Given entries:

==========

(* ===== verification/Ledger.v ===== *)
(** * Entries that tally the buckets of a group

    A candidate lists the buckets that vote for it and their total votes; a
    stakeholder lists the buckets it owns and their total value.  Both are
    entries of the same kind: every bucket belongs to a group, an entry of a
    group lists its buckets and tallies their weights.  [Ledger] is the
    interface the two share; the lemmas say how the entries follow the
    bucket list through every kind of change. *)

From S2P Require Import Prelude KeyedList ChainParam StakingTypes.

Class Ledger (E : Type) `{Keyed E} : Type := {
  members : E -> list Bytes32;
  tally : E -> Z;
  group : Bucket.t -> Address;
  weigh : Bucket.t -> Z;
  exempt : Address -> Prop
}.

(** No candidate has the zero address: it stands for no vote. *)
#[global] Instance candidate_ledger : Ledger Candidate.t := {
  members := Candidate.Buckets;
  tally := Candidate.TotalVotes;
  group := Bucket.Candidate;
  weigh := Bucket.TotalVotes;
  exempt := fun a => a = ZeroAddress
}.

#[global] Instance stakeholder_ledger : Ledger Stakeholder.t := {
  members := Stakeholder.Buckets;
  tally := Stakeholder.TotalStake;
  group := Bucket.Owner;
  weigh := Bucket.Value;
  exempt := fun _ => False
}.

Section Theory.
Context {E : Type} {HK : Keyed E} {HL : @Ledger E HK}.
Implicit Types (bl : BucketList.t) (el : list E) (b : Bucket.t) (e : E).

Definition share (k : Address) b : Z := if group b =? k then weigh b else 0.
Definition group_total (k : Address) bl : Z := sum_of (share k) bl.

Record entry_ok bl e : Prop := {
  eo_nodup : NoDup (members e);
  eo_members : forall id, id ∈ members e <-> exists b, Get bl id = Some b /\ group b = key e;
  eo_tally : tally e = group_total (key e) bl
}.

Record ledger_ok el bl : Prop := {
  lo_sorted : sorted el;
  lo_entry : forall k e, Get el k = Some e -> entry_ok bl e;
  lo_covered : forall id b, Get bl id = Some b -> exempt (group b) \/ is_Some (Get el (group b));
  lo_exempt : forall k, exempt k -> Get el k = None
}.

Lemma Get_key (el : list E) k e : sorted el -> Get el k = Some e -> key e = k.
Proof. intros Hs Hg. by apply Get_Some in Hg as [_ ?]. Qed.

Lemma share_same k b : group b = k -> share k b = weigh b.
Proof. unfold share. intros ->. by rewrite Z.eqb_refl. Qed.

Lemma share_other k b : group b <> k -> share k b = 0.
Proof. unfold share. by intros ?%Z.eqb_neq; case_match. Qed.

(** ** Changing the weight of a bucket inside its group *)

Section Reweigh.
Context (bl : BucketList.t) (el : list E) (id : Bytes32) (b b' : Bucket.t).
Context (Hbl : sorted bl) (Hok : ledger_ok el bl) (Hb : Get bl id = Some b).
Context (Hid : key b' = id) (Hgroup : group b' = group b).

Lemma reweigh_entry e e' :
  entry_ok bl e -> key e' = key e -> members e' = members e ->
  tally e' = tally e + (share (key e) b' - share (key e) b) ->
  entry_ok (Modify (fun _ => b') bl id) e'.
Proof using Hbl Hb Hid Hgroup.
  intros [Hn Hm Ht] Hk Hms Htl. split.
  - by rewrite Hms.
  - intros id'. rewrite Hms, Hk, Hm, Get_Modify by done.
    destruct (decide (id' = id)) as [->|]; [|done]. rewrite Hb. simpl.
    split; intros (? & [= <-] & ?); eexists; (split; [done|congruence]).
  - unfold group_total. rewrite Hk, (sum_of_Modify _ _ _ _ b) by done.
    rewrite Htl, Ht. unfold group_total. lia.
Qed.

Lemma ledger_reweigh (f : E -> E) :
  (forall e, key e = group b -> key (f e) = key e /\ members (f e) = members e /\
     tally (f e) = tally e + (weigh b' - weigh b)) ->
  ledger_ok (Modify f el (group b)) (Modify (fun _ => b') bl id).
Proof using Hbl Hok Hb Hid Hgroup.
  intros Hf. destruct Hok as [Hs He Hc Hx].
  assert (forall e, Get el (group b) = Some e -> key (f e) = group b) as Hkf.
  { intros e Hg. pose proof (Get_key _ _ _ Hs Hg) as Hk. by rewrite (proj1 (Hf e Hk)). }
  split.
  - by apply Modify_sorted.
  - intros k e. rewrite Get_Modify by done. destruct (decide (k = group b)) as [->|Hne].
    + intros (e0 & Hg & ->)%fmap_Some_1. pose proof (Get_key _ _ _ Hs Hg) as Hk.
      destruct (Hf e0 Hk) as (Hfk & Hfm & Hft). apply (reweigh_entry e0); eauto.
      by rewrite Hk, !share_same.
    + intros Hg. pose proof (Get_key _ _ _ Hs Hg) as Hk. apply (reweigh_entry e); eauto.
      rewrite Hk, !share_other by congruence. lia.
  - intros id' b1. rewrite !Get_Modify by done.
    destruct (decide (id' = id)) as [->|].
    + rewrite Hb. simpl. intros [= <-]. rewrite Hgroup. destruct (Hc id b Hb) as [?|He0]; [by left|].
      right. rewrite decide_True by done. by rewrite fmap_is_Some.
    + intros Hg. destruct (Hc id' b1 Hg) as [?|He0]; [by left|right].
      case_decide as Hd; [|done]. rewrite fmap_is_Some. by rewrite <- Hd.
  - intros k Hk. rewrite Get_Modify by done. case_decide as Hd; [subst k|by apply Hx].
    rewrite Hx; done.
Qed.

(** A change that touches neither group nor weight leaves the entries alone. *)
Lemma ledger_neutral :
  weigh b' = weigh b -> ledger_ok el (Modify (fun _ => b') bl id).
Proof using Hbl Hok Hb Hid Hgroup.
  intros Hw. destruct Hok as [Hs He Hc Hx].
  split; [done| |intros id' b1|done].
  - intros k e Hg. apply (reweigh_entry e); eauto.
    assert (share (key e) b' = share (key e) b) by (unfold share; by rewrite Hgroup, Hw). lia.
  - rewrite Get_Modify by done. destruct (decide (id' = id)) as [->|]; [|eauto].
    rewrite Hb. simpl. intros [= <-]. rewrite Hgroup. eauto.
Qed.
End Reweigh.

(** ** Adding a bucket *)

Section Enroll.
Context (bl : BucketList.t) (el : list E) (b : Bucket.t).
Context (Hbl : sorted bl) (Hok : ledger_ok el bl) (Hnew : Get bl (key b) = None).

Lemma fresh_not_member e : entry_ok bl e -> key b ∉ members e.
Proof using Hnew. intros [_ Hm _] (b0 & Hg & _)%Hm. congruence. Qed.

Lemma enroll_other e : entry_ok bl e -> group b <> key e -> entry_ok (Add bl b) e.
Proof using Hbl Hnew.
  clear Hok el.
  intros He Hg. pose proof (fresh_not_member e He) as Hni. destruct He as [Hn Hm Ht].
  split; [done| |].
  - intros id. rewrite Hm, Get_Add by done. destruct (decide (id = key b)) as [->|]; [|done].
    split; [intros (?&?&?); congruence|]. intros (?&[= <-]&?). congruence.
  - unfold group_total. rewrite sum_of_Add_new by done. rewrite share_other, Ht by done.
    unfold group_total. lia.
Qed.

Lemma enroll_entry e e' :
  entry_ok bl e -> key e' = key e -> group b = key e -> members e' = members e ++ [key b] ->
  tally e' = tally e + weigh b -> entry_ok (Add bl b) e'.
Proof using Hbl Hnew.
  clear Hok el.
  intros He Hk Hg Hms Htl. pose proof (fresh_not_member e He) as Hni.
  destruct He as [Hn Hm Ht]. split.
  - rewrite Hms. apply NoDup_app. split_and!; [done| |apply NoDup_singleton]. set_solver.
  - intros id. rewrite Hms, Hk, elem_of_app, list_elem_of_singleton, Hm, Get_Add by done.
    destruct (decide (id = key b)) as [->|]; naive_solver.
  - unfold group_total. rewrite Hk, sum_of_Add_new, share_same, Htl, Ht by done. done.
Qed.

Lemma ledger_enroll (f : E -> E) :
  is_Some (Get el (group b)) ->
  (forall e, key (f e) = key e /\ members (f e) = members e ++ [key b] /\
     tally (f e) = tally e + weigh b) ->
  ledger_ok (Modify f el (group b)) (Add bl b).
Proof using Hbl Hok Hnew.
  intros Hin Hf. destruct Hok as [Hs He Hc Hx].
  assert (forall e, Get el (group b) = Some e -> key (f e) = group b) as Hkf.
  { intros e Hg. rewrite (proj1 (Hf e)). by apply (Get_key el). }
  split.
  - by apply Modify_sorted.
  - intros k e. rewrite Get_Modify by done. destruct (decide (k = group b)) as [->|Hne].
    + intros (e0 & Hg & ->)%fmap_Some_1. destruct (Hf e0) as (? & ? & ?).
      apply (enroll_entry e0); eauto. symmetry. by apply (Get_key el).
    + intros Hg. apply enroll_other; [eauto|]. rewrite (Get_key _ _ _ Hs Hg). done.
  - intros id b1. rewrite Get_Add, Get_Modify by done.
    destruct (decide (id = key b)) as [->|].
    + intros [= <-]. right. rewrite decide_True by done. by rewrite fmap_is_Some.
    + intros Hg. destruct (Hc id b1 Hg) as [?|]; [by left|right].
      case_decide; [by rewrite fmap_is_Some|done].
  - intros k Hk. rewrite Get_Modify by done. case_decide as Hd; [subst k|by apply Hx].
    rewrite Hx; done.
Qed.

Lemma ledger_enroll_exempt : exempt (group b) -> ledger_ok el (Add bl b).
Proof using Hbl Hok Hnew.
  intros Hxb. destruct Hok as [Hs He Hc Hx]. split; [done| |intros id b1|done].
  - intros k e Hg. apply enroll_other; [eauto|]. rewrite (Get_key _ _ _ Hs Hg).
    intros <-. rewrite Hx in Hg; done.
  - rewrite Get_Add by done. destruct (decide (id = key b)) as [->|]; [|eauto].
    intros [= <-]. by left.
Qed.
(** Also for a group that has no entry because it is exempt. *)
Lemma ledger_enroll_covered (f : E -> E) :
  exempt (group b) \/ is_Some (Get el (group b)) ->
  (forall e, key (f e) = key e /\ members (f e) = members e ++ [key b] /\
     tally (f e) = tally e + weigh b) ->
  ledger_ok (Modify f el (group b)) (Add bl b).
Proof using Hbl Hok Hnew.
  intros [Hx|Hin] Hf; [|by apply ledger_enroll].
  rewrite Modify_None; [by apply ledger_enroll_exempt|apply Hok|by apply Hok].
Qed.

Lemma ledger_enroll_new e0 :
  Get el (group b) = None -> ~ exempt (group b) ->
  key e0 = group b -> members e0 = [key b] -> tally e0 = weigh b ->
  ledger_ok (Add el e0) (Add bl b).
Proof using Hbl Hok Hnew.
  intros Hno Hne Hk Hm Ht. destruct Hok as [Hs He Hc Hx].
  assert (forall id b1, Get bl id = Some b1 -> group b1 <> group b) as Hnone.
  { intros id b1 Hg Heq. destruct (Hc id b1 Hg) as [|[e1 ?]]; congruence. }
  split.
  - by apply Add_sorted.
  - intros k e. rewrite Get_Add, Hk by done. destruct (decide (k = group b)) as [->|Hneq].
    + intros [= <-]. split.
      * rewrite Hm. apply NoDup_singleton.
      * intros id. rewrite Hm, list_elem_of_singleton, Hk, Get_Add by done.
        destruct (decide (id = key b)) as [->|]; [naive_solver|].
        split; [done|]. intros (b1 & Hg & Heq). by destruct (Hnone id b1 Hg).
      * unfold group_total. rewrite Hk, sum_of_Add_new, share_same, Ht by done.
        rewrite sum_of_zero; [done|]. intros b1 Hin. apply share_other.
        apply (Hnone (key b1)). by apply Get_Some.
    + intros Hg. apply enroll_other; [eauto|]. rewrite (Get_key _ _ _ Hs Hg). done.
  - intros id b1. rewrite !Get_Add, Hk by done. destruct (decide (id = key b)) as [->|].
    + intros [= <-]. right. rewrite decide_True by done. eauto.
    + intros Hg. destruct (Hc id b1 Hg) as [?|]; [by left|right]. case_decide; eauto.
  - intros k Hkx. rewrite Get_Add, Hk by done.
    case_decide; [by subst|by apply Hx].
Qed.

End Enroll.

(** ** Removing a bucket *)

Section Expel.
Context (bl : BucketList.t) (el : list E) (id : Bytes32) (b : Bucket.t).
Context (Hbl : sorted bl) (Hok : ledger_ok el bl) (Hb : Get bl id = Some b).

Lemma expel_other e : entry_ok bl e -> group b <> key e -> entry_ok (Remove bl id) e.
Proof using Hbl Hb.
  clear Hok el.
  intros [Hn Hm Ht] Hg. split; [done| |].
  - intros id'. rewrite Hm, Get_Remove by done. destruct (decide (id' = id)) as [->|]; [|done].
    rewrite Hb. naive_solver.
  - unfold group_total. rewrite (sum_of_Remove _ _ _ b) by done.
    rewrite share_other, Ht by done. unfold group_total. lia.
Qed.

Lemma expel_entry e e' :
  entry_ok bl e -> key e' = key e -> group b = key e -> members e ≡ₚ id :: members e' ->
  tally e' = tally e - weigh b -> entry_ok (Remove bl id) e'.
Proof using Hbl Hb.
  clear Hok el.
  intros [Hn Hm Ht] Hk Hg Hms Htl. rewrite Hms in Hn. apply NoDup_cons in Hn as [Hni Hn].
  split; [done| |].
  - intros id'. rewrite Get_Remove, Hk by done.
    assert (id' ∈ members e <-> id' = id \/ id' ∈ members e') as Hsp
      by (rewrite Hms; apply elem_of_cons).
    rewrite Hm in Hsp. destruct (decide (id' = id)) as [->|]; naive_solver.
  - unfold group_total. rewrite Hk, (sum_of_Remove _ _ _ b), share_same by done.
    rewrite Htl, Ht. done.
Qed.

Lemma ledger_expel e e' :
  Get el (group b) = Some e -> key e' = key e -> members e ≡ₚ id :: members e' ->
  tally e' = tally e - weigh b ->
  ledger_ok (Modify (fun _ => e') el (group b)) (Remove bl id).
Proof using Hbl Hok Hb.
  intros Hge Hk Hms Htl. destruct Hok as [Hs He Hc Hx].
  pose proof (Get_key _ _ _ Hs Hge) as Hke.
  assert (forall e1, Get el (group b) = Some e1 -> key e' = group b) by (intros; congruence).
  split.
  - by apply Modify_sorted.
  - intros k e1. rewrite Get_Modify by done. destruct (decide (k = group b)) as [->|Hne].
    + rewrite Hge. simpl. intros [= <-]. apply (expel_entry e); eauto.
    + intros Hg. apply expel_other; [eauto|]. rewrite (Get_key _ _ _ Hs Hg). done.
  - intros id' b1. rewrite Get_Remove, Get_Modify by done.
    destruct (decide (id' = id)); [done|]. intros Hg.
    destruct (Hc id' b1 Hg) as [?|]; [by left|right].
    case_decide; [by rewrite Hge|done].
  - intros k Hk'. rewrite Get_Modify by done. case_decide as Hd; [subst k|by apply Hx].
    rewrite Hx; done.
Qed.

(** The last bucket takes its entry with it. *)
Lemma ledger_expel_last e :
  Get el (group b) = Some e -> members e ≡ₚ [id] ->
  ledger_ok (Remove el (group b)) (Remove bl id).
Proof using Hbl Hok Hb.
  intros Hge Hms. destruct Hok as [Hs He Hc Hx]. split.
  - by apply Remove_sorted.
  - intros k e1. rewrite Get_Remove by done. destruct (decide (k = group b)) as [->|Hne]; [done|].
    intros Hg. apply expel_other; [eauto|]. rewrite (Get_key _ _ _ Hs Hg). done.
  - intros id' b1. rewrite !Get_Remove by done. destruct (decide (id' = id)) as [->|Hne]; [done|].
    intros Hg. destruct (Hc id' b1 Hg) as [?|Hs1]; [by left|right].
    case_decide as Heq; [exfalso|done].
    assert (id' ∈ members e) as Hin.
    { apply (eo_members _ _ (He _ _ Hge)). exists b1. split; [done|].
      by rewrite (Get_key _ _ _ Hs Hge). }
    rewrite Hms in Hin. set_solver.
  - intros k Hk'. rewrite Get_Remove by done. case_decide; [done|by apply Hx].
Qed.

Lemma ledger_expel_exempt : exempt (group b) -> ledger_ok el (Remove bl id).
Proof using Hbl Hok Hb.
  intros Hxb. destruct Hok as [Hs He Hc Hx]. split; [done| |intros id' b1|done].
  - intros k e Hg. apply expel_other; [eauto|]. rewrite (Get_key _ _ _ Hs Hg).
    intros <-. rewrite Hx in Hg; done.
  - rewrite Get_Remove by done. destruct (decide (id' = id)); [done|eauto].
Qed.
End Expel.

(** An entry may change in what the ledger does not read. *)
Lemma ledger_relabel bl el k e e' :
  ledger_ok el bl -> Get el k = Some e ->
  key e' = key e -> members e' = members e -> tally e' = tally e ->
  ledger_ok (Modify (fun _ => e') el k) bl.
Proof.
  intros [Hs He Hc Hx] Hg Hk Hm Ht.
  assert (forall x, Get el k = Some x -> key e' = k) as Hke.
  { intros x _. rewrite Hk. by eapply Get_key. }
  split.
  - by apply Modify_sorted.
  - intros k' e1. rewrite Get_Modify by done. case_decide; [|apply He].
    rewrite Hg. simpl. intros [= <-]. destruct (He _ _ Hg) as [Hn Hms Htl].
    split; rewrite ?Hm, ?Ht, ?Hk; done.
  - intros id b Hb. rewrite Get_Modify by done. destruct (Hc id b Hb) as [?|Hin]; [by left|right].
    case_decide; [by rewrite Hg|done].
  - intros k' Hk'. rewrite Get_Modify by done. case_decide; [|by apply Hx].
    subst k'. rewrite Hx in Hg; done.
Qed.

(** An entry without buckets can go. *)
Lemma ledger_drop_empty bl el k e :
  ledger_ok el bl -> Get el k = Some e -> members e = [] -> ledger_ok (Remove el k) bl.
Proof.
  intros [Hs He Hc Hx] Hg Hm. split.
  - by apply Remove_sorted.
  - intros k' e'. rewrite Get_Remove by done. case_decide; [done|apply He].
  - intros id b Hb. rewrite Get_Remove by done. destruct (Hc id b Hb) as [?|Hin]; [by left|right].
    case_decide as Hk; [exfalso|done]. assert (id ∈ members e) as Hid; [|rewrite Hm in Hid; set_solver].
    apply (eo_members _ _ (He _ _ Hg)). exists b. by rewrite (Get_key _ _ _ Hs Hg).
  - intros k' Hk'. rewrite Get_Remove by done. case_decide; [done|by apply Hx].
Qed.
End Theory.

==========

Exercise directions: Of all the entries above, retype exactly the lines from the line with "- intros k Hkx." to the line with "intros [Hn Hm Ht] Hg. split; [done| |].", both included, and no others.

Response to the exercise:
  - intros k Hkx. rewrite Get_Add, Hk by done.
    case_decide; [by subst|by apply Hx].
Qed.

End Enroll.

(** ** Removing a bucket *)

Section Expel.
Context (bl : BucketList.t) (el : list E) (id : Bytes32) (b : Bucket.t).
Context (Hbl : sorted bl) (Hok : ledger_ok el bl) (Hb : Get bl id = Some b).

Lemma expel_other e : entry_ok bl e -> group b <> key e -> entry_ok (Remove bl id) e.
Proof using Hbl Hb.
  clear Hok el.
  intros [Hn Hm Ht] Hg. split; [done| |].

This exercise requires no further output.